The first publication that provided a causal computational model was 2012 DesignCon paper of Eric Bracken, where the author presented a causal Huray roughness model. This time, it was a complex causal frequency-dependent multiplier, providing the same resistive loss as its non-causal counterpart, but making a different contribution into complex inductance. The paper however did not show the derivation of the causal model.
While at DesignCon 2017, I attended Bert Simonovich’s presentation, “A Practical Method to Model Effective Permittivity and Phase Delay Due to Conductor Surface Roughness”, where he demonstrated the use of his Cannonball roughness model (a special case of Huray’s roughness model, where 14 equal sized spheres are stacked in a cubic close packing arrangement).
The loss in Bert’s model perfectly matched the one in measured stripline S-parameters, but a minor discrepancy remained in phase delay. After the presentation, we had a conversation regarding the cause of this discrepancy: could the reason be a non-causal roughness model? That was a start of our work (together with Igor Kochikov, physicist and mathematician) on the paper “A Causal Conductor Roughness Model and its Effect on Transmission Line Characteristics”, presented at DesignCon 2018.

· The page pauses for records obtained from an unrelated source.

(* ===== verification/ModQueueSafe.v ===== *)
(** What the mod queue promises: an install is submitted on the authority its requester
    has now, with a stopped server, and leaves the queue only so. *)
From S2P Require Import Prelude Authz Kinds Lifecycle Sql Store Engine RemoteStore PowerCut Launch PanelRows Runners ModQueue.

Open Scope Z_scope.

Notation "'do!' x := m 'in' k" := (mbind_ m (fun x => k)) (at level 10, x pattern, m at level 100, k at level 200) : go_scope.
Notation "'let*' x := m 'in' k" := (qbind m (fun x => k)) (at level 10, x pattern, m at level 100, k at level 200) : go_scope.

(** ** The rows a decision needs *)

Definition grantsOf (db : PDB) : Grants := {| GrantFor user id := Some (pGrants db !! (user, id)); GrantedInstances _ := None |}.
Lemma Can_read db db' user id : @Can (theGrant (Some (pGrants db !! (user, id)))) (userOf user db') ModsManage id = @Can (grantsOf db) (userOf user db') ModsManage id.
Proof. unfold Can, decide_, userOf. by destruct (pUsers db' !! user) as [[]|]. Qed.
Lemma Can_unneeded (g g' : Grants) u id : needsGrant u = false -> @Can g u ModsManage id = @Can g' u ModsManage id.
Proof.
  unfold needsGrant, Can, decide_. destruct u as [u|]; [|done]. destruct (Disabled u); [done|]. cbn [negb andb]. by case_bool_decide.
Qed.

Lemma Can_unread u id : needsGrant u = true -> @Can (theGrant None) u ModsManage id = false.
Proof.
  unfold needsGrant, Can, decide_. destruct u as [u|]; [|done]. destruct (Disabled u), (bool_decide (userRole u = RoleAdmin)); try done. intros _.
  repeat case_match; done.
Qed.

Lemma queuedOf_elem id db e : e ∈ queuedOf id db <-> pQueue db !! (id, e.1) = Some e.2.
Proof.
  unfold queuedOf. rewrite merge_sort_Permutation, list_elem_of_fmap. split.
  - intros ([[i n] q] & -> & [Hi Hin]%list_elem_of_filter). apply elem_of_map_to_list in Hin. cbn in *. by subst.
  - intros He. destruct e as [n q]. exists ((id, n), q). split; [done|]. apply list_elem_of_filter. split; [done|]. by apply elem_of_map_to_list.
Qed.

Section Safe.
Context {D : Type} `{!Outside D} `{!Control} `{!Submitting D} `{!Mods D}.

(** ** Running a step while others write *)

Definition post {A} (m : M D A) (w : World D) (P : A -> World D -> Prop) : Prop := P (m w).1 (m w).2.
Lemma post_run {A} (m : M D A) w P a w' : post m w P -> m w = (a, w') -> P a w'.
Proof. unfold post. intros HP E. by rewrite E in HP. Qed.
Lemma post_ret {A} (a : A) w P : P a w -> post (mret a) w P.
Proof. done. Qed.
Lemma post_bind {A B} (m : M D A) (k : A -> M D B) w P : post m w (fun a w1 => post (k a) w1 P) -> post (mbind_ m k) w P.
Proof. unfold post, mbind_. destruct (m w) as [a w1]. done. Qed.
Lemma post_weaken {A} (m : M D A) w (P R : A -> World D -> Prop) : post m w P -> (forall a w1, P a w1 -> R a w1) -> post m w R.
Proof. unfold post. auto. Qed.

(** The tables as they are after the first writes of the others, which is what a
    statement of the step reads until the step itself writes. *)
Definition after (w0 : World D) (n : nat) : PDB := fold_left (fun db f => f db) (take n (wOthers w0)) (wDB w0).
Definition moment (w0 : World D) (db : PDB) : Prop := exists n, db = after w0 n.

(** The step itself has written nothing since [w0]. *)
Definition same (w0 w : World D) : Prop := (exists n, wDB w = after w0 n /\ wOthers w = drop n (wOthers w0)) /\
  wTrace w = wTrace w0 /\ exists k, wFaults w = drop k (wFaults w0).
Lemma same_refl w : same w w.
Proof. split; [by exists 0%nat|]. split; [done|by exists 0%nat]. Qed.
Lemma same_out w0 w d : same w0 w -> same w0 (withOut d w).
Proof. done. Qed.
Lemma after_next w0 n : match drop n (wOthers w0) with f :: _ => f (after w0 n) | [] => after w0 n end = after w0 (S n) /\
  tail (drop n (wOthers w0)) = drop (S n) (wOthers w0).
Proof.
  unfold after. destruct (drop n (wOthers w0)) as [|f fs] eqn:E.
  - assert (length (wOthers w0) <= n)%nat by (apply (f_equal length) in E; rewrite length_drop in E; cbn in E; lia).
    rewrite !take_ge, drop_ge by lia. done.
  - assert (wOthers w0 !! n = Some f) as Hf by (rewrite <- (Nat.add_0_r n), <- lookup_drop, E; done).
    rewrite (take_S_r _ _ _ Hf), fold_left_app. split; [done|]. replace (S n) with (n + 1)%nat by lia. by rewrite <- drop_drop, E.
Qed.
Lemma same_others w0 w : same w0 w -> same w0 (others w).
Proof.
  intros ((n & Hdb & Ho) & Ht & Hf). split; [|by split]. exists (S n). unfold others. cbn [wDB wOthers]. rewrite Ho, Hdb. apply after_next.
Qed.

(** What nobody else touches of the queue. *)
Definition keepsKey (key : string * string) (f : PDB -> PDB) : Prop := forall db, pQueue (f db) !! key = pQueue db !! key.
Definition queueKept (w0 w : World D) : Prop := forall key, Forall (keepsKey key) (wOthers w0) -> pQueue (wDB w) !! key = pQueue (wDB w0) !! key.
Definition suffix_ (w0 w : World D) : Prop := exists n, wOthers w = drop n (wOthers w0).
Lemma fold_kept key (l : list (PDB -> PDB)) db : Forall (keepsKey key) l -> pQueue (fold_left (fun db f => f db) l db) !! key = pQueue db !! key.
Proof. intros Hall. revert db. induction Hall as [|f l Hf _ IH]; intros db; [done|]. cbn. by rewrite IH. Qed.
Lemma after_kept w0 n key : Forall (keepsKey key) (wOthers w0) -> pQueue (after w0 n) !! key = pQueue (wDB w0) !! key.
Proof. intros Hall. by apply fold_kept, Forall_take. Qed.
Lemma same_kept w0 w : same w0 w -> queueKept w0 w /\ suffix_ w0 w.
Proof. intros ((n & Hdb & Ho) & _). split; [|by exists n]. intros key Hk. rewrite Hdb. by apply after_kept. Qed.
Lemma others_kept w0 w : queueKept w0 w -> suffix_ w0 w -> queueKept w0 (others w) /\ suffix_ w0 (others w).
Proof.
  intros Hq [n Ho]. unfold others. split.
  - intros key Hk. cbn [wDB]. destruct (wOthers w) as [|f fs] eqn:E; [by apply Hq|]. rewrite <- (Hq key Hk).
    assert (Forall (keepsKey key) (f :: fs)) as Hff by (rewrite Ho; by apply Forall_drop). by inversion Hff.
  - exists (S n). cbn [wOthers]. rewrite Ho. apply after_next.
Qed.

Lemma post_out {A} (f : D -> A * D) w0 w (P : A -> World D -> Prop) : same w0 w -> (forall a w1, same w0 w1 -> P a w1) -> post (out f) w P.
Proof. intros Hs HP. unfold post, out. destruct (f (wOut w)) as [a d]. apply HP. exact Hs. Qed.

Lemma next_fault (b : bool) fs F k : b :: fs = drop k F -> fs = drop (S k) F.
Proof. intros E. replace (S k) with (k + 1)%nat by lia. by rewrite <- drop_drop, <- E. Qed.
Definition faulty (w : World D) : Prop := true ∈ wFaults w.
Lemma post_tx_readq {A} (f : PDB -> A) w0 w (P : result TxErr A -> World D -> Prop) : same w0 w ->
  (forall db w1, moment w0 db -> same w0 w1 -> P (Ok (f db)) w1) -> (forall e w1, faulty w0 -> same w0 w1 -> P (Err e) w1) -> post (tx (readq f)) w P.
Proof.
  intros Hs Hok Herr. unfold post, tx. apply same_others in Hs. set (v := others w) in *. clearbody v.
  destruct Hs as ((n & Hdb & Ho) & Ht & k & Hk). unfold readq, stmt.
  destruct (wFaults v) as [|[] fs] eqn:E; cbn [fst snd].
  - apply Hok; [by exists n|]. split; [by exists n|]. split; [done|by exists k].
  - apply Herr; [|split; [by exists n|split; [done|exists (S k); by eapply next_fault]]].
    unfold faulty. rewrite <- (take_drop k (wFaults w0)), <- Hk. apply elem_of_app. right. by left.
  - apply Hok; [by exists n|]. split; [by exists n|]. split; [done|exists (S k); by eapply next_fault].
Qed.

In this paper, we described the derivation of causal Cannonball-Huray and Hammerstad roughness models. We also proved that metal roughness increases the inductive portion of the complex impedance by a larger value than its resistive portion. Therefore, with a non-causal roughness model, we underestimate PUL inductance, propagation delay, and characteristic impedance of the conductor.

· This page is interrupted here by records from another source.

(* ===== verification/Command.v ===== *)
(** internal/command/manager.go: which commands may be sent, the plugin's
    configuration file, and one command sent over a fresh connection. *)
From Stdlib Require Import Floats.SpecFloat.
From S2P Require Import Prelude GoBytes Lifecycle Store Argon Limiter PanelRows CfgDoc Paths InstallFS Netip Rcon.

Open Scope Z_scope.

(** ** Validate *)

Definition maxCommandBytes : nat := 1024.
Definition AllowedCommands : list string := ["save"; "kick"; "ban"; "unban"; "banned"; "ping"].
Inductive Scope_ := ScopeOperator | ScopeAny.
#[export] Instance Scope_eq_dec : EqDecision Scope_.
Proof. solve_decision. Defined.

Definition lineBreaks : bytes := [cr; nl; zero].
Inductive SendErr :=
| ErrUnsupported | ErrInvalidState | ErrInvalidCommand | ErrCommandForbidden | ErrRateLimited | ErrRCON (e : RconErr) | ErrSend.
#[export] Instance SendErr_eq_dec : EqDecision SendErr.
Proof. solve_decision. Defined.

Definition firstWord (command : bytes) : bytes := match cut " "%char command with Some (name, _) => name | None => command end.
Definition Validate (raw : bytes) (scope : Scope_) : result SendErr bytes :=
  let command := trimSpace raw in
  if bool_decide (command = []) || (maxCommandBytes <? length command)%nat || containsAny lineBreaks command then Err ErrInvalidCommand
  else if bool_decide (scope = ScopeAny) then Ok command
  else if existsb (fun allowed => equalFold (firstWord command) (L allowed)) AllowedCommands then Ok command
  else Err ErrCommandForbidden.

(** ** The configuration file

    [os.Root] keeps every name below the server directory; the trees are those of
    InstallFS. *)

Definition ConfigPath : path := [L "BepInEx"; L "config"; L "org.tristan.rcon.cfg"].
Definition configSection : bytes := L "1. Rcon".
Definition keyPort : bytes := L "Port".
Definition keyPassword : bytes := L "Password".
Definition DefaultRCONPort : Z := 2455.

Inductive CfgErr := CfgFs (e : FsErr) | ErrNotRegular | ErrRandom | ErrPort | ErrNoPort | ErrSetPassword (e : SetError).

(** The operations that may also fail outside the file system. *)
Definition C (A : Type) := World -> result CfgErr A * World.
Definition cret {A} (a : A) : C A := fun w => (Ok a, w).
Definition cfail {A} (e : CfgErr) : C A := fun w => (Err e, w).
Definition cbind {A B} (m : C A) (k : A -> C B) : C B := fun w => match m w with (Ok a, w') => k a w' | (Err e, w') => (Err e, w') end.
Definition ofs {A} (m : Fs A) : C A := fun w => match m w with (Ok a, w') => (Ok a, w') | (Err e, w') => (Err (CfgFs e), w') end.
Notation "'let?' x := m 'in' k" := (cbind m (fun x => k)) (at level 10, x pattern, m at level 100, k at level 200) : go_scope.

Definition openRoot : Fs unit := call (fun fs => match server fs with Some _ => Ok (tt, fs) | None => Err ENOENT end).
Definition readFile (rel : path) : Fs bytes := call (fun fs =>
  match nodeAt (treeOf Server fs) rel with
  | Ok (NFile c) => Ok (c, fs)
  | Ok NDir => Err EISDIR
  | Ok NOther => Err EIO
  | Err e => Err e
  end).
(** [os.ReadFile] after an [Lstat] that a name which is not regular does not pass. *)
Definition readConfig : C bytes :=
  let? n := ofs (lstat Server ConfigPath) in
  match n with NFile _ => ofs (readFile ConfigPath) | _ => cfail ErrNotRegular end.

Section Config.
Context `{UnicodeTables} `{TempNames}.

(** [newPassword], from the 32 random bytes, or [rand.Read]'s failure. *)
Definition newPassword (random : option bytes) : option bytes := EncodeToString urlAlphabet <$> random.

Definition newConfig (password : bytes) : bytes :=
  L "[1. Rcon]" ++ nl :: L "Port = 2455" ++ nl :: L "Password = " ++ password ++ nl :: L "Whitelist IP mask =" ++ nl :: L "Blacklist IP mask =" ++ [nl].

(** What a file that is there gives: the port, the password and the text to write. *)
Definition adopt (random : option bytes) (raw : bytes) : result CfgErr (Z * bytes * bytes * bool) :=
  let doc := Parse raw in
  match Get doc configSection keyPort with
  | None => Err ErrNoPort
  | Some value =>
      match Atoi (trimSpace value) with
      | None => Err ErrPort
      | Some port =>
          if (port <? 1) || (65535 <? port) then Err ErrPort
          else
            let password := trimSpace (default [] (Get doc configSection keyPassword)) in
            if negb (bool_decide (password = [])) then Ok (port, password, raw, false)
            else
              match newPassword random with
              | None => Err ErrRandom
              | Some password =>
                  match Set_ doc configSection keyPassword password with
                  | Err e => Err (ErrSetPassword e)
                  | Ok doc => Ok (port, password, Bytes doc, true)
                  end
              end
      end
  end.
Definition readOrCreateConfig (random : option bytes) : C (Z * bytes * bytes * bool) := fun w =>
  match readConfig w with
  | (Err (CfgFs ENOENT), w') =>
      match newPassword random with
      | None => (Err ErrRandom, w')
      | Some password => (Ok (DefaultRCONPort, password, newConfig password, true), w')
      end
  | (Err e, w') => (Err e, w')
  | (Ok raw, w') => (adopt random raw, w')
  end.

Definition settings (random : option bytes) : C (Z * bytes) :=
  let? _ := ofs openRoot in
  let? (port, password, raw, changed) := readOrCreateConfig random in
  if changed then
    let? _ := ofs (mkdirEach Server (upTo (parent ConfigPath))) in
    let? _ := ofs (replaceFile Server ConfigPath (Ok raw)) in
    cret (port, password)
  else cret (port, password).

(** [Configure]: nothing for an instance without the plugin. *)
Definition Configure (installed : option bool) (random : option bytes) : C unit :=
  match installed with
  | Some true => let? _ := settings random in cret tt
  | Some false => cret tt
  | None => cfail (CfgFs EIO)
  end.

Definition ClearPassword : C unit :=
  let? _ := ofs openRoot in
  let? n := ofs (ftry (lstat Server ConfigPath)) in
  match n with
  | Err ENOENT => cret tt
  | Err e => cfail (CfgFs e)
  | Ok (NFile _) =>
      let? raw := ofs (readFile ConfigPath) in
      let doc := Parse raw in
      match Get doc configSection keyPassword with
      | None => cret tt
      | Some _ =>
          match Set_ doc configSection keyPassword [] with
          | Err e => cfail (ErrSetPassword e)
          | Ok doc => ofs (replaceFile Server ConfigPath (Ok (Bytes doc)))
          end
      end
  | Ok _ => cfail ErrNotRegular
  end.
End Config.

(** ** Sending *)

(** [rconAddress]: the container's address, never the unspecified one, and the port. *)
Definition IsUnspecified (a : Addr) : bool := bool_decide (a = A4 0) || bool_decide (a = A6 0 []).
Definition JoinHostPort (host port : bytes) : bytes :=
  if containsAny (L ":%") host then L "[" ++ host ++ L "]:" ++ port else host ++ L ":" ++ port.
Definition rconAddress (raw : bytes) (port : Z) : option bytes :=
  match ParseAddr raw with
  | Some a => if IsUnspecified a then None else Some (JoinHostPort (AddrString a) (itoa port))
  | None => None
  end.

(** The mods table, Docker, the dialer, the clock and [crypto/rand]; each may fail. *)
Class Net (D : Type) := {
  EnabledMod : string -> D -> option bool * D;                      (* whether the plugin is installed and enabled *)
  InspectNet : string -> D -> option (bool * list bytes) * D;       (* running, and its network addresses *)
  Dial : bytes -> D -> option Conn * D;
  Now : D -> Z * D;
  Random32 : D -> option bytes * D
}.

Section Send.
Context `{UnicodeTables} `{TempNames} {D : Type} `{Net D} (range : gmap string bucket -> list (string * bucket)).

(** The panel: the two budgets, each data directory's trees, and every exchange made. *)
Record Panel := mkPanel { people : Limiter; panel : Limiter; files : string -> World; outside : D; exchanges : list (Conn * Conn) }.
Definition withFiles (f : string -> World) (p : Panel) : Panel := mkPanel (people p) (panel p) f (outside p) (exchanges p).
Definition withOutside (d : D) (p : Panel) : Panel := mkPanel (people p) (panel p) (files p) d (exchanges p).

Inductive Budget := People | PanelsOwn.
Definition budget (b : Budget) (p : Panel) : Limiter := match b with People => people p | PanelsOwn => panel p end.
Definition withBudget (b : Budget) (l : Limiter) (p : Panel) : Panel :=
  match b with
  | People => mkPanel l (panel p) (files p) (outside p) (exchanges p)
  | PanelsOwn => mkPanel (people p) l (files p) (outside p) (exchanges p)
  end.
Definition withExchange (before after : Conn) (p : Panel) : Panel :=
  mkPanel (people p) (panel p) (files p) (outside p) (exchanges p ++ [(before, after)]).

(** A call on the outside. *)
Definition ask {A B} (f : D -> A * D) (k : A -> Panel -> B * Panel) (p : Panel) : B * Panel :=
  let '(a, d) := f (outside p) in k a (withOutside d p).

Definition send (inst : Instance_) (raw : bytes) (scope : Scope_) (b : Budget) (p : Panel) : result SendErr bytes * Panel :=
  match Validate raw scope with
  | Err e => (Err e, p)
  | Ok command =>
      match iContainerID (nRow inst) with
      | None => (Err ErrInvalidState, p)
      | Some cid =>
          if negb (bool_decide (iState (nRow inst) = StateRunning)) then (Err ErrInvalidState, p)
          else
            ask Now (fun now p =>
            let '((ok, _), l) := Allow range now (nID inst) (budget b p) in
            let p := withBudget b l p in
            if negb ok then (Err ErrRateLimited, p)
            else
              ask (EnabledMod (nID inst)) (fun available p =>
              match available with
              | None => (Err ErrSend, p)
              | Some false => (Err ErrUnsupported, p)
              | Some true =>
                  ask Random32 (fun random p =>
                  let dir := kDataDir (nCols inst) in
                  let '(conf, fs) := settings random (files p dir) in
                  let p := withFiles (fun d => if bool_decide (d = dir) then fs else files p d) p in
                  match conf with
                  | Err _ => (Err ErrSend, p)
                  | Ok (port, password) =>
                      ask (InspectNet cid) (fun container p =>
                      match container with
                      | None => (Err ErrSend, p)
                      | Some (false, _) | Some (_, []) => (Err ErrInvalidState, p)
                      | Some (true, address :: _) =>
                          match rconAddress address port with
                          | None => (Err ErrSend, p)
                          | Some address =>
                              ask (Dial address) (fun conn p =>
                              match conn with
                              | None => (Err ErrSend, p)
                              | Some conn =>
                                  let '(r, conn') := executeRCON password command conn in
                                  (match r with Ok reply => Ok reply | Err e => Err (ErrRCON e) end, withExchange conn conn' p)
                              end) p
                          end
                      end) p
                  end) p
              end) p) p
      end
  end.
Definition Send (inst : Instance_) (raw : bytes) : Panel -> result SendErr bytes * Panel := send inst raw ScopeAny PanelsOwn.
Definition SendAs (inst : Instance_) (raw : bytes) (scope : Scope_) : Panel -> result SendErr bytes * Panel := send inst raw scope People.
End Send.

What remains unsolved? First of all, the Kramers-Kronig integral transformation in closed form can be found only for a narrow class of the roughness equations. Even if exists, it takes considerable efforts to find the integral. A wide class of analytical models (including Groiss, Hemispherical, Bushminsky) and the loss correction dependences found directly from measurements, do not belong to this class. Overall, most of the practically important cases cannot be handled by the analytical approach, and we need a more universal solution.

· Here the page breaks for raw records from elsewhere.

Lemma instanceByID_id id db inst : instanceByID id db = Some inst -> nID inst = id /\ stateOf id db = Some (iState (nRow inst)).
Proof.
  unfold instanceByID, stateOf. destruct (instances _ !! id) as [i|]; [|done]. destruct (pCols db !! id); [|done]. by intros [= <-].
Qed.
(** What [fresh] reads is in the tables it leaves. *)
Lemma fresh_read id (w : Runners.World D) inst w' : fresh id w = (Ok inst, w') -> nID inst = id /\ stateOf id (wDB w') = Some (iState (nRow inst)).
Proof.
  unfold fresh, mbind_, tx. destruct (InstanceByID id _) as [r [db fs]] eqn:E. cbn. destruct r as [[i|]|e]; [|done..]. intros [= <- <-].
  unfold InstanceByID in E. apply readq_Ok in E as [E Hdb]. cbn in *. subst db. by apply instanceByID_id.
Qed.
Lemma fresh_then {A} (P : list Ev -> Prop) id (k : Instance_ -> SM (D := D) A) : P [] -> (forall inst, nID inst = id -> adds P (k inst)) -> adds P (sbind (fresh id) k).
Proof.
  intros HP Hk w a w'. unfold sbind, mbind_. destruct (fresh id w) as [[inst|e] w1] eqn:E.
  - intros Ha. pose proof (fresh_read _ _ _ _ E) as [Hid _]. apply fresh_mute in E as (e1 & E & ->). apply (Hk inst Hid) in Ha as (e2 & Ha & H2).
    exists e2. by rewrite Ha, E, app_nil_r.
  - intros [= <- <-]. apply fresh_mute in E as (e1 & E & ->). by exists [].
Qed.
Lemma runStep_adds sub step : adds (stepEvents sub step) (runStep sub step).
Proof.
  assert (adds (stepEvents sub step) (lifecycleStep sub step)) as Hl.
  { unfold lifecycleStep. apply fresh_then; [by left|]. intros inst Hid. unfold sbind at 1. apply then_mute.
    - intros w a w' E. by apply (SubmitStep_adds sub inst step Hid) in E.
    - intros [[job|]|e]; [|apply _..]. unfold waitChild, awaitState. apply _. }
  unfold runStep. destruct (Type_ step); try exact Hl; (apply adds_mute; [by left|apply _]).
Qed.

Lemma note_trace e (w : Runners.World D) u w' : note e w = (u, w') -> wTrace w' = wTrace w ++ [e].
Proof. by intros [= _ <-]. Qed.
Lemma runSteps_follows j sub steps : forall i (w : Runners.World D) o w', runSteps j sub i steps w = (o, w') ->
  exists evs, wTrace w' = wTrace w ++ evs /\ follows sub i steps evs o.
Proof.
  induction steps as [|step steps IH]; intros i w o w'; cbn [runSteps]; [intros [= <- <-]; exists []; rewrite app_nil_r; split; [done|constructor]|].
  unfold mbind_ at 1. destruct (cancelRequested j w) as [c w1] eqn:Ec. apply cancelRequested_mute in Ec as (e1 & Ec & ->). rewrite app_nil_r in Ec.
  destruct c; [intros [= <- <-]; exists []; rewrite Ec, app_nil_r; split; [done|constructor]|].
  unfold mbind_ at 1. destruct (note (EStep i true) w1) as [u w2] eqn:En. apply note_trace in En.
  unfold mbind_ at 1. destruct (runStep sub step w2) as [r w3] eqn:Er. apply runStep_adds in Er as (evs & Er & Hs). rewrite En, Ec in Er.
  assert (forall (o : ChainOutcome) (w' : World D), wTrace w' = wTrace w3 -> o.1 <> StatusSucceeded ->
    exists evs, wTrace w' = wTrace w ++ evs /\ follows sub i (step :: steps) evs o) as Hstop.
  { intros o1 w4 Hw Ho. exists (EStep i true :: evs). split; [by rewrite Hw, Er, <- app_assoc|by constructor]. }
  destruct r as [[]|e].
  - unfold mbind_ at 1. destruct (note (EStep i false) w3) as [u2 w4] eqn:En2. apply note_trace in En2. intros E.
    apply IH in E as (evs' & E & Hf). exists (EStep i true :: evs ++ EStep i false :: evs'). split; [|by constructor].
    rewrite E, En2, Er. by rewrite <- !app_assoc.
  - assert (forall (o : ChainOutcome) (w' : World D), mbind_ (out CtxDone) (fun ended => if ended || bool_decide (e = ShuttingDown_) then mret (StatusFailed, codeName Interrupted)
      else mret (StatusFailed, chainFailureCode e)) w3 = (o, w') -> exists evs, wTrace w' = wTrace w ++ evs /\ follows sub i (step :: steps) evs o) as Hend.
    { intros o1 w4. unfold mbind_, out. destruct (CtxDone _) as [b d]. destruct (_ || _); intros [= <- <-]; by apply Hstop. }
    destruct e; try (intros E; by apply Hend in E). intros [= <- <-]. by apply Hstop.
Qed.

In the paper presented here, we restore the unknown real part of the complex inductance by fitting. Unfortunately, the rational functions do not make a suitable basis because metal impedance is described by fractional power of complex frequency, as we have even for the smooth metal due to skin impedance. For that reason, we propose another basis comprised from causal functions that contains fractional power of complex frequency. This basis works remarkably well: it was possible to find causal versions of roughness factors for the Groiss, Hemispherical, and Bushminsky models. The accuracy of the models can be verified by closeness of the fit to the known part of the complex inductance, and then to the given “loss correction factor.” We compare complex dependences describing causal Hammerstad, Cannonball-Huray, and the three models above side-by-side and analyze their important properties, some of which are not even visible from the loss correction dependencies. Most importantly, we can now work with arbitrary data, for example defined by a tabulated loss correction found from measurements.
This paper was presented at DesignCon 2020.